Start of Stored data

(** Every recorded root is that of the payload of a canonical block. *)
Definition record_real (B : BeaconChain) (e : ExecutionRecord) : Prop :=
  forall n root hash, e !! n = Some (root, hash) ->
    exists h, bc_canonical B h /\ n = ep_BlockNumber (bc_payload B h) /\ root = ep_StateRoot (bc_payload B h) /\ hash = ep_BlockHash (bc_payload B h).
Record client_ok (B : BeaconChain) (spec : SpecVersion) (c : client) : Prop := {
  co_follows : follows B c.1;
  co_started : bb_Slot (ls_FinalizedHeader c.1) <> 0;
  co_spec : ls_Spec c.1 = spec;
  co_record : record_real B c.2
}.

Lemma payload_root_array (p : ExecutionPayloadHeader) (spec : SpecVersion) (r : bytes) : payload_ok p -> payload_root p spec = Ok r -> array_ok 32 r.
Proof.
  intros O H. apply payload_root_ok in H as (_ & _ & H); [|apply O]. unfold ContainerRoot in H.
  rewrite Merkleize_auto in H by (rewrite length_payload_fields; apply below_2_62; lia). rewrite length_payload_fields in H. apply Ok_inj in H as <-. apply sha256_array.
Qed.

(** The payload proven into a canonical header is its own. *)
Lemma proven_payload (B : BeaconChain) (spec : SpecVersion) (h : BeaconBlockHeader) (p : ExecutionPayloadHeader) (branch : list bytes) (r : bytes) :
  chain_rules B spec -> bc_canonical B h -> bb_Slot h <> 0 -> payload_ok p -> Forall (array_ok 32) branch ->
  payload_root p spec = Ok r -> VerifyBranch r branch ExecutionPayloadIndex (bb_BodyRoot h) = Ok tt -> p = bc_payload B h \/ payload_collision B spec p branch.
Proof.
  intros R HC Hs O HB Hr HV. destruct (cr_payload B spec R h HC Hs) as (O' & HB' & r' & Hr' & HV').
  destruct (branch_leaves_agree _ _ _ _ _ _ HV HV' (payload_root_array _ _ _ O Hr) (payload_root_array _ _ _ O' Hr') HB HB') as [<-|HX].
  - destruct (payload_roots_agree p (bc_payload B h) spec spec r O O' Hr Hr') as [?|HX]; [by left|right]. exists h, r, r. naive_solver.
  - right. exists h, r, r'. naive_solver.
Qed.

Lemma AuthenticatedStateRoot_ok (s : LightClientState) (p : ExecutionPayloadHeader) (branch : list bytes) (out : bytes * Z * bytes) :
  AuthenticatedStateRoot s p branch = Ok out ->
  out = (ep_StateRoot p, ep_BlockNumber p, ep_BlockHash p) /\
  exists r, payload_root p (ls_Spec s) = Ok r /\ VerifyBranch r branch ExecutionPayloadIndex (bb_BodyRoot (ls_FinalizedHeader s)) = Ok tt.
Proof.
  unfold AuthenticatedStateRoot. intros H. apply guard_err_ok in H as [_ H]. apply obind_ok in H as (l & _ & H). apply guard_err_ok in H as [_ H].
  apply obind_ok in H as (r & Hr & H). apply (proj1 (of_ssz_ok _ _)) in Hr. apply obind_ok in H as ([] & HV & H). apply (proj1 (wrapped_ok _ _ _)) in HV.
  apply Ok_inj in H as <-. split; [done|]. by exists r.
Qed.

Lemma light_step_ok (B : BeaconChain) (spec : SpecVersion) (v : Verifier) (c : client) (op : light_op) :
  chain_rules B spec -> honest_majority B v -> client_ok B spec c -> op_typed op ->
  (client_ok B spec (light_step v c op) /\ bb_Slot (ls_FinalizedHeader c.1) <= bb_Slot (ls_FinalizedHeader (light_step v c op).1) /\ c.2 ⊆ (light_step v c op).2) \/
  (accepted v c op /\ (op_collision B spec op \/ op_unchecked op)).
Proof.
  intros R HM OK T.
  assert (client_ok B spec c /\ bb_Slot (ls_FinalizedHeader c.1) <= bb_Slot (ls_FinalizedHeader c.1) /\ c.2 ⊆ c.2) as HSame by (split; [done|]; split; [lia|done]).
  assert (forall u s', update_typed u -> ApplyRotatingUpdate c.1 u (Some v) = Ok s' ->
    (client_ok B spec (s', c.2) /\ bb_Slot (ls_FinalizedHeader c.1) <= bb_Slot (ls_FinalizedHeader s') /\ c.2 ⊆ c.2) \/
    light_collision B u \/ padded_bitfield u \/ early_committee u) as HRot.
  { intros u s' Tu H. destruct OK as [F St Sp Re].
    destruct (decide (64 < length (up_Participation u))%nat) as [HB|HB]; [right; right; by left|].
    destruct (decide (is_Some (up_NextCommittee u) /\ SyncCommitteePeriod (bb_Slot (up_AttestedHeader u)) <> SyncCommitteePeriod (bb_Slot (up_FinalizedHeader u)))) as [HE|HE];
      [by do 3 right|].
    destruct (rotating_update_follows B spec _ _ u v R HM F Tu HB HE H) as [[HF HL]|]; [left|by right; left]. split; [|split; [lia|done]].
    apply ApplyRotatingUpdate_ok in H as (-> & _). destruct (rotate_final c.1 u) as (RF & _ & RS). split; cbn [fst snd]; [done| |congruence|done].
    pose proof (bho_slot _ (cr_typed B spec R _ (fo_final B _ F))) as [? _]. lia. }
  destruct op as [u|u|h slot p sig|p branch]; cbn [light_step op_collision op_typed op_unchecked accepted] in *.
  - destruct (ApplyRotatingUpdate c.1 u (Some v)) as [s'| |] eqn:E; [|by left..]. destruct (HRot u s' T E) as [?|?]; [by left|right; split; [by exists s'|done]].
  - destruct (ApplyFinalityUpdate c.1 u (Some v)) as [s'| |] eqn:E; [|by left..]. assert (exists s, Ok (E := light_err) s' = Ok s) as HA by (by exists s'). revert HA. generalize (exists s, Ok (E := light_err) s' = Ok s).
    intros A HA. unfold ApplyFinalityUpdate in E. cbn [of_option obind] in E.
    apply guard_err_ok in E as [_ E]. apply guard_err_ok in E as [_ E]. destruct (_ && _); [|destruct (HRot u s' T E) as [?|?]; [by left|by right]].
    apply obind_ok in E as (k & _ & E). apply obind_ok in E as (o & _ & E). apply guard_err_ok in E as [_ E]. apply Ok_inj in E as <-. left. by destruct c.
  - left. destruct (ApplyOptimisticUpdate c.1 h slot p sig (Some v)) as [s'| |] eqn:E; [|done..]. unfold ApplyOptimisticUpdate in E. cbn [of_option obind] in E.
    do 3 (apply guard_err_ok in E as [_ E]). apply obind_ok in E as (a & _ & E). apply obind_ok in E as (b & _ & E). apply obind_ok in E as (d & _ & E).
    apply obind_ok in E as (e & _ & E). apply obind_ok in E as ([] & _ & E). apply Ok_inj in E as <-. destruct OK as [[F1 F2 F3 F4] St Sp Re].
    split; [split; [split|..]; done|]. split; [cbn; lia|done].
  - destruct (AdoptExecutionPayload c.1 c.2 p branch) as [e| |] eqn:E; [|by left..]. unfold AdoptExecutionPayload in E.
    apply obind_ok in E as ([[sr n] hash] & HA & E). apply AuthenticatedStateRoot_ok in HA as (EO & r & Hr & HV). destruct OK as [F St Sp Re], T as [TO TB].
    apply pair_equal_spec in EO as [EO ->]. apply pair_equal_spec in EO as [-> ->]. rewrite Sp in Hr.
    destruct (proven_payload B spec _ p branch r R (fo_final B _ F) St TO TB Hr HV) as [->|]; [left|right; split; [by exists e|by left]].
    destruct (c.2 !! ep_BlockNumber (bc_payload B (ls_FinalizedHeader c.1))) as [[x y]|] eqn:EL.
    + apply guard_err_ok in E as [_ E]. apply Ok_inj in E as <-. by destruct c.
    + apply Ok_inj in E as <-. split; [split; try done|split; [cbn; lia|by apply insert_subseteq]]. cbn [snd]. intros m root hh Hm.
      apply lookup_insert_Some in Hm as [[<- [= <- <-]]|[_ Hm]]; [|by apply Re]. exists (ls_FinalizedHeader c.1). split; [apply F|done].
Qed.
Lemma half_receives (a b a' : node) (ack : Z) (s1 : Session) (pa : Z) (u : list outFrame) :
  n_out a' = n_out a -> core_of s1 = core_of ((n_s a) <| s_peerAck := pa |> <| s_unacked := u |>) ->
  pa = s_peerAck (n_s a) \/ pa = ack -> ack <= Z.of_nat (length (c_delivered (core_n b))) ->
  local (core_of s1) -> buffered (core_of s1) -> receives (c_queued (core_n b)) (core_of s1) (core_n a') ->
  half a b -> half a' b.
Proof.
  intros HO E1 Hpa Hack HL1 HB1 HR [h1 h2 h3 h4 h5].
  assert (recv_ok (c_queued (core_n b)) (core_of s1)) as HR1 by (rewrite E1; exact h4).
  destruct (rc_ok _ _ _ HR HL1 HR1) as (HL & HR' & HB).
  assert (c_queued (core_of s1) = c_queued (core_n a) /\ c_sealed (core_of s1) = c_sealed (core_n a) /\
          c_delivered (core_of s1) = c_delivered (core_n a) /\ c_final (core_of s1) = c_final (core_n a)) as (EQ & ES & ED & EF)
    by (by rewrite E1).
  split; auto.
  - assert (forall p, good (core_n a) p -> good (core_n a') p) as HM.
    { intros p. apply good_mono; [rewrite <- EQ; apply HR|rewrite <- ES; apply HR|].
      rewrite <- ED. apply prefix_length, HR. }
    intros p [Hp|Hp]; [rewrite HO in Hp; auto|].
    destruct (rc_final _ _ _ HR p Hp) as [Hp'|]; [|done]. rewrite EF in Hp'. apply HM, h3. by right.
  - rewrite (rc_ack _ _ _ HR), E1. unfold core_of; ssimpl. destruct Hpa as [->| ->]; [exact h5|done].
Qed.

Lemma net_inv_swap (ab : node * node) : net_inv ab -> net_inv (swap ab).
Proof. intros (H1 & H2 & HA & HB). by split_and!. Qed.

(** Receiving, from a packet the peer sent or one nobody can open. *)
Lemma half_receive (a b : node) (c : option nat) (p : bytes) (now : Z) :
  net_inv (a, b) -> (p ∈ n_out b /\ opens_as_sealed (h_sealed (n_s b)) p now (n_s a)) \/ unauthenticated p now (n_s a) ->
  let a' := mkNode (fst (Receive c p now (n_s a))) (n_out a) in
  half a' b /\ half b a'.
Proof.
  intros (Ha & Hb & HA & HB) Hp a'. cbn [fst snd] in *.
  assert (evolves (core_n a) (core_n a') -> half a' b /\ half b a') as HEv.
  { intros HE. split; [eapply half_evolves; [exact HE|by left|done]|].
    destruct HE as [G _]. eapply half_peer; [apply G|by rewrite (ev_delivered _ _ G)|done]. }
  destruct Hp as [[Hp Honly]|Hu]; [|by apply HEv, evolves_unauthenticated].
  destruct (receive_good (core_n b) c p now (n_s a) Honly) as [s1 [[HE E]|(ack & Hack & (pa & u & E1 & Hpa) & HL1 & HB1 & HR)]].
  - apply (hf_good _ _ HB). by left.
  - apply HB.
  - exact Hb.
  - apply HA.
  - apply HA.
  - exact Ha.
  - apply HA.
  - apply HEv. unfold a', core_n in *; cbn [n_s]. by rewrite <- E.
  - split; [by eapply (half_receives a b a' ack s1)|].
    eapply half_peer; [| |done].
    + assert (c_queued (core_n a) = c_queued (core_of s1)) as -> by by rewrite E1. apply HR.
    + assert (c_delivered (core_n a) = c_delivered (core_of s1)) as -> by by rewrite E1. apply HR.
Qed.

Lemma net_inv_step (ab ab' : node * node) :
  net_step ab ab' -> few (fst ab') -> few (snd ab') -> net_inv ab -> net_inv ab'.
Proof.
  induction 1 as [a b x now Hx|a b c p now Hp Honly|a b c p now Hp|ab ab' Hs IH]; intros F1 F2 HI.
  4: by apply net_inv_swap, IH; [..|apply net_inv_swap].
  all: split; [done|]; split; [done|]; cbn [fst snd] in *.
  - destruct HI as (_ & _ & HA & HB). cbn [fst snd] in *. set (r := perform x now (n_s a)) in *. set (a' := mkNode _ _) in *.
    assert (sends (n_s a) (fst r) (snd r)) as [HE HG]
      by (apply perform_sends; [done|apply HA|apply HA|]; intros p Hp; apply (hf_good _ _ HA); by right).
    change (core_of (fst r)) with (core_n a') in HE, HG. change (core_of (n_s a)) with (core_n a) in HE. split.
    + eapply half_evolves; [exact HE| |done]. intros p [Hp|Hp]%elem_of_app; [by left|]. right.
      rewrite Forall_forall in HG. by apply HG.
    + destruct HE as [G _]. eapply half_peer; [apply G|by rewrite (ev_delivered _ _ G)|done].
  - apply half_receive; auto.
  - apply half_receive; auto.
Qed.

End of Stored data

* _Task statement_: Only the lines above from the one with "co_spec : ls_Spec c.1 = spec;" through the one with "intros R HC" should be duplicated, character for character.

* _Output for this exercise_:
  co_spec : ls_Spec c.1 = spec;
  co_record : record_real B c.2
}.

Lemma payload_root_array (p : ExecutionPayloadHeader) (spec : SpecVersion) (r : bytes) : payload_ok p -> payload_root p spec = Ok r -> array_ok 32 r.
Proof.
  intros O H. apply payload_root_ok in H as (_ & _ & H); [|apply O]. unfold ContainerRoot in H.
  rewrite Merkleize_auto in H by (rewrite length_payload_fields; apply below_2_62; lia). rewrite length_payload_fields in H. apply Ok_inj in H as <-. apply sha256_array.
Qed.

(** The payload proven into a canonical header is its own. *)
Lemma proven_payload (B : BeaconChain) (spec : SpecVersion) (h : BeaconBlockHeader) (p : ExecutionPayloadHeader) (branch : list bytes) (r : bytes) :
  chain_rules B spec -> bc_canonical B h -> bb_Slot h <> 0 -> payload_ok p -> Forall (array_ok 32) branch ->
  payload_root p spec = Ok r -> VerifyBranch r branch ExecutionPayloadIndex (bb_BodyRoot h) = Ok tt -> p = bc_payload B h \/ payload_collision B spec p branch.
Proof.
  intros R HC Hs O HB Hr HV. destruct (cr_payload B spec R h HC Hs) as (O' & HB' & r' & Hr' & HV').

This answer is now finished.